EXERCISE GOAL: Using the listing below, copy exactly the lines from the one containing "Lemma fwd_layer_blocks l" to the one containing "set (i := p", both lines included, and no others.

LISTED ENTRIES:
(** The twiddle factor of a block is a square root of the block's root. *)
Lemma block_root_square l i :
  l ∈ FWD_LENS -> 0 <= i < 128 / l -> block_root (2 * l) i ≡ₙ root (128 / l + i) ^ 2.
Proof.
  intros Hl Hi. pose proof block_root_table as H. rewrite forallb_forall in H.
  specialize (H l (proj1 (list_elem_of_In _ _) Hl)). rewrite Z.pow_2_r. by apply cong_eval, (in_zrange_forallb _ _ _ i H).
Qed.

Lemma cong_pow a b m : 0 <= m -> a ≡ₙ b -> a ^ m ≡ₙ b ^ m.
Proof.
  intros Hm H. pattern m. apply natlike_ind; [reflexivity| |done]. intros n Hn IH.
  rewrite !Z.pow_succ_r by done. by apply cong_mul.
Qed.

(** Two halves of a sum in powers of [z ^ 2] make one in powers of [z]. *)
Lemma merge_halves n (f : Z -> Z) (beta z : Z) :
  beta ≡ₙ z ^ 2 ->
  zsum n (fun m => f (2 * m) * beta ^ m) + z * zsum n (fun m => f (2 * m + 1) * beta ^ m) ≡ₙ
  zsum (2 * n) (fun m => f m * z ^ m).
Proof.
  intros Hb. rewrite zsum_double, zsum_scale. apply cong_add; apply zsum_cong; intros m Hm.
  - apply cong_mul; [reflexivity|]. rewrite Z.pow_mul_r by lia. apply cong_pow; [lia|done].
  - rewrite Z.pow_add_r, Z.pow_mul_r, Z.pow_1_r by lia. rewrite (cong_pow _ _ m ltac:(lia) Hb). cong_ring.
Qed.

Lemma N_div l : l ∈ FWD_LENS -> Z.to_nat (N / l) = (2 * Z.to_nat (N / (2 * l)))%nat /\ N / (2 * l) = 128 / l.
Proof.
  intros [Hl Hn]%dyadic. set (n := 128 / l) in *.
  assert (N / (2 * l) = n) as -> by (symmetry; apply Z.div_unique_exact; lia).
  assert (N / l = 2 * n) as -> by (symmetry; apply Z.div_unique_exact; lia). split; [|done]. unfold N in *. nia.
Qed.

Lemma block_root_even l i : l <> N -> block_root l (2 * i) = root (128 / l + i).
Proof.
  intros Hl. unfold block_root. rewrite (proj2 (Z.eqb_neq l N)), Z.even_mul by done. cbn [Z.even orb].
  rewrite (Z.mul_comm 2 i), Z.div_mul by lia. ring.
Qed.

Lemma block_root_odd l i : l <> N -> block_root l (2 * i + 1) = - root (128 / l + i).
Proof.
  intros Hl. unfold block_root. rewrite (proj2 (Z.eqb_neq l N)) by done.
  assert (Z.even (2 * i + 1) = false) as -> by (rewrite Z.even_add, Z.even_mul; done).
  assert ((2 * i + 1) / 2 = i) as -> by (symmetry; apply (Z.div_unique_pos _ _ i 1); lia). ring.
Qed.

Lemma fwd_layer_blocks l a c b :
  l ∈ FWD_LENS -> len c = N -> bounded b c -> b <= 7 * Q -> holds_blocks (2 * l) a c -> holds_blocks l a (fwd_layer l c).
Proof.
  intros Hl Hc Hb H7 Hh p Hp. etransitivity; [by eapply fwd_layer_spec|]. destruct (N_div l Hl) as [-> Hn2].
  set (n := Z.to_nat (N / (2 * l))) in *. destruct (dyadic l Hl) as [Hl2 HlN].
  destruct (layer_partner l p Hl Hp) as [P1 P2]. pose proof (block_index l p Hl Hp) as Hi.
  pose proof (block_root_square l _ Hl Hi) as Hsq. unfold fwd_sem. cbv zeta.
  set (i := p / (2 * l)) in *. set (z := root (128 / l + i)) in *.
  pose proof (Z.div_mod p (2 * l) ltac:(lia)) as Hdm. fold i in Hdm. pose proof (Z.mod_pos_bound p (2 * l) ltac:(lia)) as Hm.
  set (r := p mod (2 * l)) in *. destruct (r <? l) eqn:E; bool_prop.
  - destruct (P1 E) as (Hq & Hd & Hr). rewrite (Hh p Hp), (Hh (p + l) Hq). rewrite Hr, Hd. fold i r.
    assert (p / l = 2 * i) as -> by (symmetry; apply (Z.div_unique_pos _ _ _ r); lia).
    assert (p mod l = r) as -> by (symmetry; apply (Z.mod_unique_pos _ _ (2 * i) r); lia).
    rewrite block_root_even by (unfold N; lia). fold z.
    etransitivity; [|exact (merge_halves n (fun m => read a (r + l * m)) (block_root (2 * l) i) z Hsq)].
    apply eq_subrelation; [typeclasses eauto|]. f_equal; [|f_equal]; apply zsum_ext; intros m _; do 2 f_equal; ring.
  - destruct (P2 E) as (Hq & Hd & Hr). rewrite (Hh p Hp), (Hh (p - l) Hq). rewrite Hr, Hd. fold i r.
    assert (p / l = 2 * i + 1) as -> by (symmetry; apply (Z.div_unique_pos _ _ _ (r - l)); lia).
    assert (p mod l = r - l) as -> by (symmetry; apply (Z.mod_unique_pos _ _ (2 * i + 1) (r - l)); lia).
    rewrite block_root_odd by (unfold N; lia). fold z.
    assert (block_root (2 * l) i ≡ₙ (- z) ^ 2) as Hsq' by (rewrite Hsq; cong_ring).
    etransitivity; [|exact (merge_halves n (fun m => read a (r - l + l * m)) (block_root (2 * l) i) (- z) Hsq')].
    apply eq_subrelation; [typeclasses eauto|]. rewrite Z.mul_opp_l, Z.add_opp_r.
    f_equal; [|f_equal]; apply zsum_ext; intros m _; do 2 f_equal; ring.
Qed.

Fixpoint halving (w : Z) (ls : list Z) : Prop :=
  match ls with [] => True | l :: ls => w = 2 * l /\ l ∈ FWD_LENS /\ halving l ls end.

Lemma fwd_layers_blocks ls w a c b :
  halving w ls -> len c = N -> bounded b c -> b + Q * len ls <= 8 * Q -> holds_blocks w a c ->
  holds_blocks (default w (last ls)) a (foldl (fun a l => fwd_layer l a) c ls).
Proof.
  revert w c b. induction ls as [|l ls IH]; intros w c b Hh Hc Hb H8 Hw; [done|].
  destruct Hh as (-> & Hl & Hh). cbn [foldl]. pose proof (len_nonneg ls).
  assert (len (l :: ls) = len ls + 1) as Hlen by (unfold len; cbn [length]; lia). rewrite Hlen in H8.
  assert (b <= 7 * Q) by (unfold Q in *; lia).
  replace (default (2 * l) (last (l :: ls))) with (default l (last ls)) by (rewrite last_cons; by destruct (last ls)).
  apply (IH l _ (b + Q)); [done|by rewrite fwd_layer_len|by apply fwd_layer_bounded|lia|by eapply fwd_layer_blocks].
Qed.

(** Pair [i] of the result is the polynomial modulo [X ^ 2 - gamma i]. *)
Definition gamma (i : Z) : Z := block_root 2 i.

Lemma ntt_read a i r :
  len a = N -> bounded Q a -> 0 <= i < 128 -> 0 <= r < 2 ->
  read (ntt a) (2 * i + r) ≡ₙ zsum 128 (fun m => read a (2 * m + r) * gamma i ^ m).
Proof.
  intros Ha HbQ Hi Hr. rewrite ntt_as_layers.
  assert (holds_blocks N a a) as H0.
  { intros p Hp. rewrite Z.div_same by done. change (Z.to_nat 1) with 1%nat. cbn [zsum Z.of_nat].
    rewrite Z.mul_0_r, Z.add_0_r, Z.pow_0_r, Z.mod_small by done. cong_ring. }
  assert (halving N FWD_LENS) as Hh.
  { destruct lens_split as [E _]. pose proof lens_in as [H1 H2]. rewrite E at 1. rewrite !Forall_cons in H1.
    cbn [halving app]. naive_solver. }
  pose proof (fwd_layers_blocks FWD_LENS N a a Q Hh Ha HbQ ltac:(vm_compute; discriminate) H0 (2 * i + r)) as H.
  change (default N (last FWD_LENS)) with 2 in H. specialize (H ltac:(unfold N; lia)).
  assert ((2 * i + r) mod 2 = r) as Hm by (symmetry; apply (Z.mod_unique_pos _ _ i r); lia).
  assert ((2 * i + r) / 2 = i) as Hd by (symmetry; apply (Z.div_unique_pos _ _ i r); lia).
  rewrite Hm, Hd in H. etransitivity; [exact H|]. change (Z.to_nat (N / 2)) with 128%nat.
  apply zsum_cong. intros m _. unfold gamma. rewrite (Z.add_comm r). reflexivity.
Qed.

SOLUTION TO THIS TASK:
Lemma fwd_layer_blocks l a c b :
  l ∈ FWD_LENS -> len c = N -> bounded b c -> b <= 7 * Q -> holds_blocks (2 * l) a c -> holds_blocks l a (fwd_layer l c).
Proof.
  intros Hl Hc Hb H7 Hh p Hp. etransitivity; [by eapply fwd_layer_spec|]. destruct (N_div l Hl) as [-> Hn2].
  set (n := Z.to_nat (N / (2 * l))) in *. destruct (dyadic l Hl) as [Hl2 HlN].
  destruct (layer_partner l p Hl Hp) as [P1 P2]. pose proof (block_index l p Hl Hp) as Hi.
  pose proof (block_root_square l _ Hl Hi) as Hsq. unfold fwd_sem. cbv zeta.
  set (i := p / (2 * l)) in *. set (z := root (128 / l + i)) in *.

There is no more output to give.